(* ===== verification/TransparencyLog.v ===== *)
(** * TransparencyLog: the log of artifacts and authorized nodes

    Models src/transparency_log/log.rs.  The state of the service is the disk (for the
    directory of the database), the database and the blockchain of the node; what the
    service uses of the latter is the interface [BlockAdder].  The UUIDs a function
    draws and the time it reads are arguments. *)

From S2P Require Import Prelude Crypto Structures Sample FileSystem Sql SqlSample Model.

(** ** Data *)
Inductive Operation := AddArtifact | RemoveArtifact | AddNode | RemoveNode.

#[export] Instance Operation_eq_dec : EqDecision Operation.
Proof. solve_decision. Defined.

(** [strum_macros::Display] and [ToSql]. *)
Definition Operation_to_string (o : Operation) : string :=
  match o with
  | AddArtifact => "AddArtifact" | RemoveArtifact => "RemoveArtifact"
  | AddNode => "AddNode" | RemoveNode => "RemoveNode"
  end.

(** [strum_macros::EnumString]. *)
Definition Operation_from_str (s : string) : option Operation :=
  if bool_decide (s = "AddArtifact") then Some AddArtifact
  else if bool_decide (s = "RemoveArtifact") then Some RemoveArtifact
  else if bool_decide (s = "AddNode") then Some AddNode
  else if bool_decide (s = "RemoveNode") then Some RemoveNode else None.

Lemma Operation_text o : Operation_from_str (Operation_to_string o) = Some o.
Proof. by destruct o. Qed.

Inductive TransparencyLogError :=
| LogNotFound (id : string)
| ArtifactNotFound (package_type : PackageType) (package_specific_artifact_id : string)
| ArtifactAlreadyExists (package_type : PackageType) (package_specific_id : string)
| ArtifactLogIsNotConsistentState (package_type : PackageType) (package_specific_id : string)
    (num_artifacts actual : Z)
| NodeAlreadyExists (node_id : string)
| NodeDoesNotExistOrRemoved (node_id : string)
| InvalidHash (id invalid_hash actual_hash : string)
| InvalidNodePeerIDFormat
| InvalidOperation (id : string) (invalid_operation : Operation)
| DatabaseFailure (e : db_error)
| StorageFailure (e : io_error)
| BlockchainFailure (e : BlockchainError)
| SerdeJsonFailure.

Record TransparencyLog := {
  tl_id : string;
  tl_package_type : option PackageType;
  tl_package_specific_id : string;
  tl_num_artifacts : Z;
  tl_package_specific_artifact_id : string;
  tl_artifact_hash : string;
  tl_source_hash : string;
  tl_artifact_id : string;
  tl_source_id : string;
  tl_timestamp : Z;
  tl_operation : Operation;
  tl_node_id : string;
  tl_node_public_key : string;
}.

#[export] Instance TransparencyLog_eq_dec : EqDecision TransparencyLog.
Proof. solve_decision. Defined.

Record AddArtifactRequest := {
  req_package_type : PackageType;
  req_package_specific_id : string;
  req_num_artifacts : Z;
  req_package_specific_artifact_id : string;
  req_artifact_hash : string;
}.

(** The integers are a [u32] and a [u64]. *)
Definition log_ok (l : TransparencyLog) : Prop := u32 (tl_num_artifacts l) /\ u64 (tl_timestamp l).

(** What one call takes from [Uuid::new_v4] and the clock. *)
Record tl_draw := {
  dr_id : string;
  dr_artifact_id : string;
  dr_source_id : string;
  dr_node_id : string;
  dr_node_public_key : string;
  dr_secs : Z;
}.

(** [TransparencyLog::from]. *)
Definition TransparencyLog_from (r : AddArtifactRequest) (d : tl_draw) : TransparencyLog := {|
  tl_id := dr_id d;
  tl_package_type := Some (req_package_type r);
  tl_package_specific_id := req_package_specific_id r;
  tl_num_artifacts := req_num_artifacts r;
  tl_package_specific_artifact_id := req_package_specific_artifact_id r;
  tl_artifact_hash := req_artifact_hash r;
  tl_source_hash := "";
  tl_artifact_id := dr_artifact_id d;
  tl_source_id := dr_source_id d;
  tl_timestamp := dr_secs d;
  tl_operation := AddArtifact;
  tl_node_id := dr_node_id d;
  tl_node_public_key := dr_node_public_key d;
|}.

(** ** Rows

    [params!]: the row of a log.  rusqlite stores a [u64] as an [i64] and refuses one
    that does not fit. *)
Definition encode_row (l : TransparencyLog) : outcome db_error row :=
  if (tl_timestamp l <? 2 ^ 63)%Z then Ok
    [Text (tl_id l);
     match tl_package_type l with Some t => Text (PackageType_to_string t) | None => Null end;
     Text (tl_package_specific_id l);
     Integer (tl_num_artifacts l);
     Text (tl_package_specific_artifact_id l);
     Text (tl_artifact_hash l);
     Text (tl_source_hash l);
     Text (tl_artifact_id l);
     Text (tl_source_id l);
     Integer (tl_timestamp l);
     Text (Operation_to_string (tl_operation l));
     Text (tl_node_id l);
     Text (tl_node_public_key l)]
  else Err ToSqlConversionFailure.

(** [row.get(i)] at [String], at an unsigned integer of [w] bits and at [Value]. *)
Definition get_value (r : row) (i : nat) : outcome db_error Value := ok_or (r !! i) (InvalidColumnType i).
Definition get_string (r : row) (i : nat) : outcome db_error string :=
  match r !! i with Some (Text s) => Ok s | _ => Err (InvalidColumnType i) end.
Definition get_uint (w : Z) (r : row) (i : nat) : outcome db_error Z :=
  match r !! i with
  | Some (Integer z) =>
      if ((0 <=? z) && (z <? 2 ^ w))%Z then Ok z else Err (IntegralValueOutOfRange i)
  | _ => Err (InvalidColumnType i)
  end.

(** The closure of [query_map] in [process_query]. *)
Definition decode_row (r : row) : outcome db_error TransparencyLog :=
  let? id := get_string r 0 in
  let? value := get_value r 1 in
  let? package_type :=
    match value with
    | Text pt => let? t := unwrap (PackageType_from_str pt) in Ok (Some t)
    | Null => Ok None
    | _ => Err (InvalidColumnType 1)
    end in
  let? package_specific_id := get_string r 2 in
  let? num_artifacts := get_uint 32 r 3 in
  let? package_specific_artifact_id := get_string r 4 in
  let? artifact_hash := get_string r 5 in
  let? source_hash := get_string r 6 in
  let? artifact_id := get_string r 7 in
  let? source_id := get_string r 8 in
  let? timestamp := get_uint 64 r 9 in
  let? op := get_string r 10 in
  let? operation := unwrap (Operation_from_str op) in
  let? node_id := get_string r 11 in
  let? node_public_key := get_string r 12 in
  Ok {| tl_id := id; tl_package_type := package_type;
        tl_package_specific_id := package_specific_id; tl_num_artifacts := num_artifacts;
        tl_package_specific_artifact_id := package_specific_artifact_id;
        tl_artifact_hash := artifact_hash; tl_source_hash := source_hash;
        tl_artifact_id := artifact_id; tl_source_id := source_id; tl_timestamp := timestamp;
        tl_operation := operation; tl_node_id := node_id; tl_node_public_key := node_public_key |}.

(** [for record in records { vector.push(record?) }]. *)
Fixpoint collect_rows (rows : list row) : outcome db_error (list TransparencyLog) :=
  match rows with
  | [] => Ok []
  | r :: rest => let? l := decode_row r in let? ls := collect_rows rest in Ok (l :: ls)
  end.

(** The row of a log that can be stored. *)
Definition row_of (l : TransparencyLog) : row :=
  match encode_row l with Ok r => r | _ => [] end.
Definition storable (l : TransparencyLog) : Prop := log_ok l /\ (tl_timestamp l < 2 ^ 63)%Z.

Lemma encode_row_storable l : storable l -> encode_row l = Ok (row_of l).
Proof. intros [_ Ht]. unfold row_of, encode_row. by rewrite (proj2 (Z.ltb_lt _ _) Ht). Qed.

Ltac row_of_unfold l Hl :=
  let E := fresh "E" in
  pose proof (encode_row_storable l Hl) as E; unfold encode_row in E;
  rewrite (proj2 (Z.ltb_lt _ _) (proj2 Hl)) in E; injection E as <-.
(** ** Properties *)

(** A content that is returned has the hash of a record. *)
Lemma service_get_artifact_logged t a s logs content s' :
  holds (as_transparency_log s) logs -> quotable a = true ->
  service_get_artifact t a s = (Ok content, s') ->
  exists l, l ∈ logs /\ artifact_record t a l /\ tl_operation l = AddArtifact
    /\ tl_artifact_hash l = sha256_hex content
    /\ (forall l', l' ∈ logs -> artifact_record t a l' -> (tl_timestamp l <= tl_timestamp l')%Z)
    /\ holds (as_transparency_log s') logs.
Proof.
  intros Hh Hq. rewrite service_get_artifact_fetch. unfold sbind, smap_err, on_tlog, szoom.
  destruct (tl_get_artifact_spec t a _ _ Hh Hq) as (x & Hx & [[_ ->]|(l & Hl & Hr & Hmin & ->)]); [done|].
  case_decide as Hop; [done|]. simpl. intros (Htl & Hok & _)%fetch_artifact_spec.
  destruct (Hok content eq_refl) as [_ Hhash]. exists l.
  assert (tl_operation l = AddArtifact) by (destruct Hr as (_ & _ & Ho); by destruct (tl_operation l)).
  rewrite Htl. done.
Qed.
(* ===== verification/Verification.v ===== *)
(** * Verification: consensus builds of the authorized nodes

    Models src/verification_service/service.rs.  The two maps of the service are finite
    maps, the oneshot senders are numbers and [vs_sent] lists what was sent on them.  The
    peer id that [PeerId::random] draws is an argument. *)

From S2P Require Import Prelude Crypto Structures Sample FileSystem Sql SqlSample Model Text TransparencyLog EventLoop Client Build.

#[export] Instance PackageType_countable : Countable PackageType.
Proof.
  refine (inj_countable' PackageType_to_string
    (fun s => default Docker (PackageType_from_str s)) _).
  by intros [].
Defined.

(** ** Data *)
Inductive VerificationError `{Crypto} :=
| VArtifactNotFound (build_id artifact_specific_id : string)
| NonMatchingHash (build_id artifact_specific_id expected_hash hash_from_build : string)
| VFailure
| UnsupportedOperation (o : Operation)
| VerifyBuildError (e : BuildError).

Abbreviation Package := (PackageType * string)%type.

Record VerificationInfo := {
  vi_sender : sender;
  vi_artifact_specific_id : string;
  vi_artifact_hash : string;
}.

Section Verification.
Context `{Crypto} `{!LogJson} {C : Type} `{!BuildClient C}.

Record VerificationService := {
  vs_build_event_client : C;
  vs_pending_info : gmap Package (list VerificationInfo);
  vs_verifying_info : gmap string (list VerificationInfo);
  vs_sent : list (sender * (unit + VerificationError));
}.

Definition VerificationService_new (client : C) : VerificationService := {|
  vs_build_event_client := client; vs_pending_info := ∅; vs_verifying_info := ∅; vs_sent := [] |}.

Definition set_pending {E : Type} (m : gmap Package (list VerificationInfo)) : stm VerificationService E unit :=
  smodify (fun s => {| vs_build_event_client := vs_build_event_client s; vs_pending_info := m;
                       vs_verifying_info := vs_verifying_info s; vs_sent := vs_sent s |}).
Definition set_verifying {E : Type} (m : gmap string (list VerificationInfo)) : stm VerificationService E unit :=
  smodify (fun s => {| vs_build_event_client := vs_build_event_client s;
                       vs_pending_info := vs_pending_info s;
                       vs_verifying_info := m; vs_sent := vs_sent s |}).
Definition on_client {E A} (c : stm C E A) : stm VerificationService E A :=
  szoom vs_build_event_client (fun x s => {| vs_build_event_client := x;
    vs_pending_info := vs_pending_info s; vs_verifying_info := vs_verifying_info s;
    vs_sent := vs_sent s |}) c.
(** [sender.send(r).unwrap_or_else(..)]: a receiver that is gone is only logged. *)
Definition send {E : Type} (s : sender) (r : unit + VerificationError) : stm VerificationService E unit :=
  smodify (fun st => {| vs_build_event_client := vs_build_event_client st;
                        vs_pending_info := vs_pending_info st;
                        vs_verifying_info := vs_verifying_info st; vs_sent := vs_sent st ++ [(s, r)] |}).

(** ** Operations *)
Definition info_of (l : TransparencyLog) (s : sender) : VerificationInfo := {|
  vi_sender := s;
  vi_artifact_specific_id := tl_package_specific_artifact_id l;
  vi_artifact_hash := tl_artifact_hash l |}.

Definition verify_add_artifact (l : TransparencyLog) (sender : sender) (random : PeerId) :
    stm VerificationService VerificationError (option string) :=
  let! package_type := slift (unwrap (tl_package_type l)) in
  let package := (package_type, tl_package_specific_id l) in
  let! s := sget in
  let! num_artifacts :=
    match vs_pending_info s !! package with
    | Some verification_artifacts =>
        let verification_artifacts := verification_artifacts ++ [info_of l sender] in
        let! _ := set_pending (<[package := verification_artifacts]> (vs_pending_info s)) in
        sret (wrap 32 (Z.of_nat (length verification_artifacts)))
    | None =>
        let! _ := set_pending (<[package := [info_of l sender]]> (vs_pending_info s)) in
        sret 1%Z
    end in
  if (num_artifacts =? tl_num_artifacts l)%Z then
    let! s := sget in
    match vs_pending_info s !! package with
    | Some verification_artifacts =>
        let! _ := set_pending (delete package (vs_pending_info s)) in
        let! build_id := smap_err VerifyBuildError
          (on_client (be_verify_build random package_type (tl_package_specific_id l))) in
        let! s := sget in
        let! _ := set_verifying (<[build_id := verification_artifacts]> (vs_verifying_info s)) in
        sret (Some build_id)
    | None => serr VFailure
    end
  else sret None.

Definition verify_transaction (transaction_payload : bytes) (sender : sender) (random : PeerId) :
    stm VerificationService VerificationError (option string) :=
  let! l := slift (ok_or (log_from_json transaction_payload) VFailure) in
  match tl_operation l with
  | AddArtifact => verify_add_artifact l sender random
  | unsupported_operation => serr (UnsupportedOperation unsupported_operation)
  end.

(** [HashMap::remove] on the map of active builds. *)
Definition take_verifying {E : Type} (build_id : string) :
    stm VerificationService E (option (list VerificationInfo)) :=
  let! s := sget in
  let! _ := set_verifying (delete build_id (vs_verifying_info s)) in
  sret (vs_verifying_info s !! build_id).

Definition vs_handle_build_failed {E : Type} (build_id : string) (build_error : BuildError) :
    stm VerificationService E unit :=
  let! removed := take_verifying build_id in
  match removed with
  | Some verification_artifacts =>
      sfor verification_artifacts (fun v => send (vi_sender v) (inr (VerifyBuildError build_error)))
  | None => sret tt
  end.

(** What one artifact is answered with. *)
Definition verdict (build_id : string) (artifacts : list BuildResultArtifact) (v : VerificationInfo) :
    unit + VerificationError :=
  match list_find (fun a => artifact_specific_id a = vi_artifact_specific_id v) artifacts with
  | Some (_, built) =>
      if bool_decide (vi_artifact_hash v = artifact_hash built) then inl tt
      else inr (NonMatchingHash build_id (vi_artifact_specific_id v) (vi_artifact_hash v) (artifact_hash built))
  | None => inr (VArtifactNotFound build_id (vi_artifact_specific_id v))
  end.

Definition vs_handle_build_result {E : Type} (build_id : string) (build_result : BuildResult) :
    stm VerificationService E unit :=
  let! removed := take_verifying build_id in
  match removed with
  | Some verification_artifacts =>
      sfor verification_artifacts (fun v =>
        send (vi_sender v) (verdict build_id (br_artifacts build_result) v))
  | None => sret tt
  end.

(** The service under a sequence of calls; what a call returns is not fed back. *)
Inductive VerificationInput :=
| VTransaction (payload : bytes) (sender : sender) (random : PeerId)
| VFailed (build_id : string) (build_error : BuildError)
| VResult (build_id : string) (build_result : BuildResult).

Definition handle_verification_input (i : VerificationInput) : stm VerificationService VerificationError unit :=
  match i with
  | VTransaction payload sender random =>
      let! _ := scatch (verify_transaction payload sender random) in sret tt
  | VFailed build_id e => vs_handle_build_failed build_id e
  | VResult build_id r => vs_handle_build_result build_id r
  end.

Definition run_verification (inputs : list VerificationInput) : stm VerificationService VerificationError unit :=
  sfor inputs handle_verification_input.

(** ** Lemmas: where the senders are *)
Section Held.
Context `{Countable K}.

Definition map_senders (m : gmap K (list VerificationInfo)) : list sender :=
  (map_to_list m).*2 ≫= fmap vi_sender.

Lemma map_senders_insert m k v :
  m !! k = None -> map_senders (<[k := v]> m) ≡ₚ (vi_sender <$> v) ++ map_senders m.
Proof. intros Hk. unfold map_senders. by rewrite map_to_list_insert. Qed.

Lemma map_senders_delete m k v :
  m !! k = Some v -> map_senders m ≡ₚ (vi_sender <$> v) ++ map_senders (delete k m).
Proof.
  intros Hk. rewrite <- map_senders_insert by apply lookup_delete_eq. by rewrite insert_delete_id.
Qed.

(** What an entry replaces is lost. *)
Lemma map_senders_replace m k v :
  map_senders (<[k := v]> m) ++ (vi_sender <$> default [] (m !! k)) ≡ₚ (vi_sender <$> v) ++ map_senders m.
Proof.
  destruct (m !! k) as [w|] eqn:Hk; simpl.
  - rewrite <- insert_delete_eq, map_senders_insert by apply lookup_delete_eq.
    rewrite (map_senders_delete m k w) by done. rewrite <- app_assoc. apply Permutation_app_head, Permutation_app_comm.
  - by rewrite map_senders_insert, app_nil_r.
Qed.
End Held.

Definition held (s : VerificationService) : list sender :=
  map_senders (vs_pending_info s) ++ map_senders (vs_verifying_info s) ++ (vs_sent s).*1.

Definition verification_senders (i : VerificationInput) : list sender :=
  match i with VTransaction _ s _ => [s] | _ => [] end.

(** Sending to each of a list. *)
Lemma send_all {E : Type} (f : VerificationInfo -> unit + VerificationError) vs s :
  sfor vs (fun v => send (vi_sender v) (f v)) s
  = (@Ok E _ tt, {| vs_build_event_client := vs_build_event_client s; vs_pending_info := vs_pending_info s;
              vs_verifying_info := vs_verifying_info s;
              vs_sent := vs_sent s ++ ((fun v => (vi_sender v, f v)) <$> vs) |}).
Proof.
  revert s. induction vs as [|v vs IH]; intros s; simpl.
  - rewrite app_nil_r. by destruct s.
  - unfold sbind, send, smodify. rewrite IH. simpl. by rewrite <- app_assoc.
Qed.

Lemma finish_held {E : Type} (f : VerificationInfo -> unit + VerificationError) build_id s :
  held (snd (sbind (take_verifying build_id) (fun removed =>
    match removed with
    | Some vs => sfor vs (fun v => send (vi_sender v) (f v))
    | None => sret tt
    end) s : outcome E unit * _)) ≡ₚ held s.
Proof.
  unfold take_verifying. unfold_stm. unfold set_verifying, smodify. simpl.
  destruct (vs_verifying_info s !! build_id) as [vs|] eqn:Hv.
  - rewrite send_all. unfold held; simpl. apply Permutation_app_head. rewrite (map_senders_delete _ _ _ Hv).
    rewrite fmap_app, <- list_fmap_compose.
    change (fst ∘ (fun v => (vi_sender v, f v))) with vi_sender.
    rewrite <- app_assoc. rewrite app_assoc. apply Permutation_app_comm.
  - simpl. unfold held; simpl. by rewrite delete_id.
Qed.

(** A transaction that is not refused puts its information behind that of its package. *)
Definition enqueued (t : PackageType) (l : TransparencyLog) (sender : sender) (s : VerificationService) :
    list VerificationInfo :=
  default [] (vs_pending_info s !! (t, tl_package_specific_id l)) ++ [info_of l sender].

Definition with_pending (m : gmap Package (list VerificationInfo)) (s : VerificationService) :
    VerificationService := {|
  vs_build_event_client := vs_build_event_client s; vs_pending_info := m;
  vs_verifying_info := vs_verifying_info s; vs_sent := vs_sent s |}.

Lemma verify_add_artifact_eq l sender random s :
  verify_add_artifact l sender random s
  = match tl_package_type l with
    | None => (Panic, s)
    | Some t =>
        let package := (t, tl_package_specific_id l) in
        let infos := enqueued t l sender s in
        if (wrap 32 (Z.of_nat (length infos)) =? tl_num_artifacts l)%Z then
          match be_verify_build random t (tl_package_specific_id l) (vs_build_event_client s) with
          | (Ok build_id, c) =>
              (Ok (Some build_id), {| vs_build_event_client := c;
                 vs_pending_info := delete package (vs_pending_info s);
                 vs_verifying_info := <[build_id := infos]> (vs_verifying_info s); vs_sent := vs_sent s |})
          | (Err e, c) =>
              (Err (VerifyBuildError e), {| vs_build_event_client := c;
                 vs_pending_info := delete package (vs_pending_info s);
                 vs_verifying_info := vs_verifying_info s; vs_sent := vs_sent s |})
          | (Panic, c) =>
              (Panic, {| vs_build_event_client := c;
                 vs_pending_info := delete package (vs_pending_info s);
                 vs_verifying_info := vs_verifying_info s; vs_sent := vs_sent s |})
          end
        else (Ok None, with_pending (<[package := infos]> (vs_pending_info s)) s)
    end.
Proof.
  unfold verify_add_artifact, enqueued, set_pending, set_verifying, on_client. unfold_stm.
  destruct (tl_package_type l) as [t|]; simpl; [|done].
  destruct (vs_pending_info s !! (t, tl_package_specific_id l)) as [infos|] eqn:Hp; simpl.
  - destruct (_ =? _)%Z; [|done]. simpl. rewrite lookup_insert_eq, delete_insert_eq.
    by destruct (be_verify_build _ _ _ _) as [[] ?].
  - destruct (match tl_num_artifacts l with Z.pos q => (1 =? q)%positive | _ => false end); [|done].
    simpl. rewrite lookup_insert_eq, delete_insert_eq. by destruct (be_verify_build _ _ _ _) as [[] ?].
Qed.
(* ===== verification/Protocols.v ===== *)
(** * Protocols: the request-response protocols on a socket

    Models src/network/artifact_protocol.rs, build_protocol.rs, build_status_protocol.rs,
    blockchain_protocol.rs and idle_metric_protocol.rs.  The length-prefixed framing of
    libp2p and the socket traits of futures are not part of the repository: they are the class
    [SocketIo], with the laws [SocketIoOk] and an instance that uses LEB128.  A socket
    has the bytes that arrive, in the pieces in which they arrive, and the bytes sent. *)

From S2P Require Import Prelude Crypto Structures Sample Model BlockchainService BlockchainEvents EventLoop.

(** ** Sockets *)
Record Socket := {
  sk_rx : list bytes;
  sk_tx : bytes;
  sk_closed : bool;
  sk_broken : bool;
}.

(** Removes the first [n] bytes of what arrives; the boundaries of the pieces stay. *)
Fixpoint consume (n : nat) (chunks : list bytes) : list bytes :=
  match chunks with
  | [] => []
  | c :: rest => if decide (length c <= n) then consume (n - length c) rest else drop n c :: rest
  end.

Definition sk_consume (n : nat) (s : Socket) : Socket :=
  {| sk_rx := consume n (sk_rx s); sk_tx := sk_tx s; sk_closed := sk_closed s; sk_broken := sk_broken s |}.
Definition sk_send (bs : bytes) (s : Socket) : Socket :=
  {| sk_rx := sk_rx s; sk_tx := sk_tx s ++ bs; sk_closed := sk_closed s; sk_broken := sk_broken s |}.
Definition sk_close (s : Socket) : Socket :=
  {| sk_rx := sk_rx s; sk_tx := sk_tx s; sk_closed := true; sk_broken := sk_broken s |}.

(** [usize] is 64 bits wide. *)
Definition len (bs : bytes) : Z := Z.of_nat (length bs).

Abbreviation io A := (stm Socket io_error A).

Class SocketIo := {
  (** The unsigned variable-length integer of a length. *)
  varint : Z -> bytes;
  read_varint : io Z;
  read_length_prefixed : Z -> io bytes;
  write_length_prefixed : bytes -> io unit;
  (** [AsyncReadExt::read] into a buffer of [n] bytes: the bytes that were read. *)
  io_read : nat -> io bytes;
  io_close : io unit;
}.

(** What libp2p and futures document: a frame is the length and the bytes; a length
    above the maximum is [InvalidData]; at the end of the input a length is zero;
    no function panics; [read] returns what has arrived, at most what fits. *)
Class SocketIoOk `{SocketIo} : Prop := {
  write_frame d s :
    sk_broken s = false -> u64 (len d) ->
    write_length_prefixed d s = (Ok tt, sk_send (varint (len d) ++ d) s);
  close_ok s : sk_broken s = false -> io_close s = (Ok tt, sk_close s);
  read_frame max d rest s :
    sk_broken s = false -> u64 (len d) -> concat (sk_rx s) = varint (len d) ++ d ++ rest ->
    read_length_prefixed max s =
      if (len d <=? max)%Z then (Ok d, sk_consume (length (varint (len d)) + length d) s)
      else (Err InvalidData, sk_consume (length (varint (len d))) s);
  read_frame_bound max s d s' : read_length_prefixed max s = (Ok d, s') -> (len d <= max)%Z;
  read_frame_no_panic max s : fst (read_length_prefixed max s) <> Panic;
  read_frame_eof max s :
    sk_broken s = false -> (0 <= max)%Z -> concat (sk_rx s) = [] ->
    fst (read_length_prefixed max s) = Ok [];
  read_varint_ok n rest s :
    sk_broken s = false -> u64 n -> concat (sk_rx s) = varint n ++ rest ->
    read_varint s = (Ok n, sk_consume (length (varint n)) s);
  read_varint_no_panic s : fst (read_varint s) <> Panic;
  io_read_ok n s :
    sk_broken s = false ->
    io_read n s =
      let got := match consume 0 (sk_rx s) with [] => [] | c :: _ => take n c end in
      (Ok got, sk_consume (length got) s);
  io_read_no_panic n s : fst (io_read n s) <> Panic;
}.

Task directions: Check each line of the data above for the word "Null" and say how many lines contain it, giving nothing besides the number.

Answer space: 2